Центральное место при изучении культурных практик занимает понятие активного субъекта. Рассуждения о власти, особенно о культурной власти, которые постулируют неотвратимую и тотальную гегемонию или даже безличную игру силовых полей культуры, рисуют риторически весьма драматичную картину мира, но неизбежно упускают из виду или в значительной степени отрицают подлинную сложность человеческой агентности и отношений доминирования. Существует множество доказательств того, что индивиды и группы индивидов сохраняют способность и возможность перерабатывать, изменять и даже отвергать имеющиеся культурные формы. Следует признать существование не только управляющих человеком и подчиняющих его факторов окружающей среды, но и тех непрямых траекторий, которым люди следуют, используя моменты и шансы, активно присваивая формы и смыслы. Русские пролетарские писатели прекрасно осознавали это, даже если выражались проще. Они верили, что являются субъектами собственной истории. Они понимали, что в мире на каждом шагу подстерегают препятствия. Они не поддавались страху.
Маргинальность
В данной книге рассматриваются механизмы функционирования культурных смыслов в группе, которая являлась маргинальной для современной ей России (а Россия сама являлась маргинальной для современной ей Европы); эта необычная группа находилась на окраине народной культуры и на окраине культуры образованных классов, она возникла в результате того, что часть грамотных бедняков с невероятной страстью принялась читать и писать. Данное исследование предполагает (точнее, утверждает), что изучение нетипичных частных случаев, лежащих в стороне от проторенной дороги, является чрезвычайно полезным: оно позволяет не только заполнить пробелы в наших знаниях, но и взглянуть с новой точки зрения на типичные явления, пересмотреть картину в целом. Этот аргумент уже не нов. Важные исторические исследования возникли из понимания того, что история маргиналов и отклонений от нормы говорит не только о себе, но и о норме, а также из понимания того, что лиминальные пространства и личности часто оказывают большое влияние на культуру. Исследование процессов, которые происходят на межнациональных границах или на окраинах городов, изучение нетипичных биографий женщин, рабочих и самых разных людей, которые конструируют свою идентичность на фронтирах повседневности, помогли лучше понять, как устроена нация, как развивается динамика городской жизни, какие возможности и ограничения порождает гендер или класс.

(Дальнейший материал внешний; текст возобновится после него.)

(* ===== verification/Doubles.v ===== *)
(** * Doubles: floating-point numbers and their decimal form

    A [double] is a [spec_float] of 53 bits; [std::stod] reads one, correctly rounded,
    as the C library does ([strtod], to nearest), with [errno]'s [ERANGE]; and
    [CanConvertToDouble] of src/str.cpp. *)

From S2P Require Import Prelude Numerals.
From Stdlib Require Import SpecFloat.

Local Open Scope Z_scope.

Definition double : Type := spec_float.
Definition double_prec : Z := 53.
Definition double_emax : Z := 1024.

(** The integer [z] as a double, and the product of two. *)
Definition double_of_Z (z : Z) : double := binary_normalize double_prec double_emax z 0 false.
Definition double_mul (x y : double) : double := SFmul double_prec double_emax x y.

(** [(size_t) x]: undefined unless the truncated value is a [size_t]. *)
Definition size_of_double (x : double) : option Z :=
  let trunc m e := if e >=? 0 then Z.shiftl m e else Z.shiftr m (- e) in
  match x with
  | S754_zero _ => Some 0
  | S754_finite false m e => if trunc (Zpos m) e <=? UINT64_MAX then Some (trunc (Zpos m) e) else None
  | S754_finite true m e => if trunc (Zpos m) e =? 0 then Some 0 else None
  | S754_infinity _ | S754_nan => None
  end.

(** ** [strtod] *)

(** A positive rational [n / d], rounded. *)
Definition round_ratio (n d : positive) : double :=
  SFdiv double_prec double_emax (S754_finite false n 0) (S754_finite false d 0).

Definition exact_ratio (n d : positive) (x : double) : bool :=
  match x with
  | S754_finite false m e =>
      if e >=? 0 then Z.shiftl (Zpos m) e * Zpos d =? Zpos n else Zpos m * Zpos d =? Z.shiftl (Zpos n) (- e)
  | _ => false
  end.

(** [ERANGE]: the result is infinite, or it is below the normal range (judged after
    rounding) and not exact. *)
Definition ratio_erange (n d : positive) (x : double) : bool :=
  match x with
  | S754_infinity _ => true
  | _ => SFltb (round_ratio (Pos.shiftl n 1100) d) (S754_finite false 1 78) && negb (exact_ratio n d x)
  end.

Definition neg_double (s : bool) (x : double) : double := if s then SFopp x else x.

(** [m * base ^ e]; exponents far outside the range are settled by the magnitude. *)
Definition scaled (neg : bool) (m : Z) (base : Z) (e : Z) (digits10 : Z) : double * bool :=
  match m with
  | Zpos p =>
      if digits10 + e >? 1100 then (S754_infinity neg, true)
      else if digits10 + e <? -1100 then (S754_zero neg, true)
      else
        let '(n, d) := if e >=? 0 then (Z.to_pos (Zpos p * base ^ e), 1%positive) else (p, Z.to_pos (base ^ (- e))) in
        let x := round_ratio n d in
        (neg_double neg x, ratio_erange n d x)
  | _ => (S754_zero neg, false)
  end.

Definition hex_digit (c : ascii) : option Z :=
  let z := Z_of_byte c in
  if is_digit c then Some (z - 48)
  else if (97 <=? z) && (z <=? 102) then Some (z - 87)
  else if (65 <=? z) && (z <=? 70) then Some (z - 55)
  else None.

Definition is_hex (c : ascii) : bool := match hex_digit c with Some _ => true | None => false end.

Definition hex_value (s : list ascii) : Z := foldl (λ v c, v * 16 + default 0 (hex_digit c)) 0 s.

Definition lower (c : ascii) : ascii :=
  if (65 <=? Z_of_byte c) && (Z_of_byte c <=? 90) then byte_of_Z (Z_of_byte c + 32) else c.

(** The string begins with the word, in any case. *)
Definition starts (word s : list ascii) : bool := bool_decide (lower <$> take (length word) s = word).

(** An optional exponent behind [mark]: its value and its length. *)
Definition scan_exponent (mark : ascii) (s : list ascii) : Z * nat :=
  match s with
  | c :: s =>
      if decide (lower c = mark) then
        let '(neg, sg) := match s with
                          | "-"%char :: _ => (true, 1%nat)
                          | "+"%char :: _ => (false, 1%nat)
                          | _ => (false, 0%nat)
                          end in
        let n := count_while is_digit (drop sg s) in
        let v := digits_value (take n (drop sg s)) in
        if decide (n = 0%nat) then (0, 0%nat) else (if neg : bool then - v else v, (1 + sg + n)%nat)
      else (0, 0%nat)
  | [] => (0, 0%nat)
  end.

(** Digits with an optional point: the digits and those behind it, and the length;
    none if there is no digit. *)
Definition scan_mantissa (digit : ascii -> bool) (s : list ascii) : option (list ascii * nat * nat) :=
  let n := count_while digit s in
  let '(frac, dot) := match drop n s with
                      | "."%char :: s' => (take (count_while digit s') s', 1%nat)
                      | _ => ([], 0%nat)
                      end in
  let ds := take n s ++ frac in
  if decide (ds = []) then None else Some (ds, length frac, (n + dot + length frac)%nat).

(** Significant digits. *)
Definition strip_zeros (ds : list ascii) : list ascii := drop (count_while (λ c, bool_decide (c = "0"%char)) ds) ds.

(** Behind blanks and the sign: the value and [ERANGE]; none if nothing is converted. *)
Definition scan_double (neg : bool) (s : list ascii) : option (double * bool) :=
  if starts (bs "inf") s then Some (S754_infinity neg, false)
  else if starts (bs "nan") s then Some (S754_nan, false)
  else
    match if starts (bs "0x") s then scan_mantissa is_hex (drop 2 s) else None with
    | Some (ds, frac, len) =>
        let '(e, _) := scan_exponent "p" (drop (2 + len) s) in
        Some (scaled neg (hex_value ds) 2 (e - 4 * Z.of_nat frac) (4 * Z.of_nat (length (strip_zeros ds))))
    | None =>
        match scan_mantissa is_digit s with
        | Some (ds, frac, len) =>
            let '(e, _) := scan_exponent "e" (drop len s) in
            Some (scaled neg (digits_value ds) 10 (e - Z.of_nat frac) (Z.of_nat (length (strip_zeros ds))))
        | None => None
        end
    end.

Definition strtod (mem : list ascii) : option (double * bool) :=
  let s := drop (count_while is_space mem) mem in
  match s with
  | "-"%char :: s => scan_double true s
  | "+"%char :: s => scan_double false s
  | _ => scan_double false s
  end.

(** [std::stod] on [str.c_str()]. *)
Definition stod (str : list ascii) : exn + double :=
  match strtod (c_str str) with
  | None => inl invalid_argument
  | Some (x, erange) => if erange : bool then inl out_of_range else inr x
  end.

Definition CanConvertToDouble (str : list ascii) : option double :=
  if decide (str = []) then None
  else match stod str with inr val => Some val | inl _ => None end.

Example doubles_read :
  stod (bs "0.9") = inr (S754_finite false 8106479329266893 (-53)) /\
  stod (bs " -12.5e1x") = inr (S754_finite true 8796093022208000 (-46)) /\
  stod (bs "0x1.8p1") = inr (S754_finite false 6755399441055744 (-51)) /\
  stod (bs "1e400") = inl out_of_range /\ stod (bs "1e-400") = inl out_of_range /\ stod (bs ".") = inl invalid_argument /\
  stod (bs "4.9406564584124654e-324") = inl out_of_range /\ stod (bs "0x1p-1074") = inr (S754_finite false 1 (-1074)).
Proof. vm_compute. repeat split. Qed.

Эти исследования весьма основательно пошатнули убеждение, будто истина пребывает на стороне социальных групп и будто для понимания прошлого (и настоящего) нужно изучать наиболее типичные и репрезентативные случаи [15] .
15
См., например, [Scott 1998; Ranciere 1989; Levi 1991: 93-113; Ginzburg 1982;
Davis 1995]. Категория лиминальности, а также жизнь лиминальных личностей и их культурная роль, подчас весьма важная, лучше исследованы антропологами, чем историками.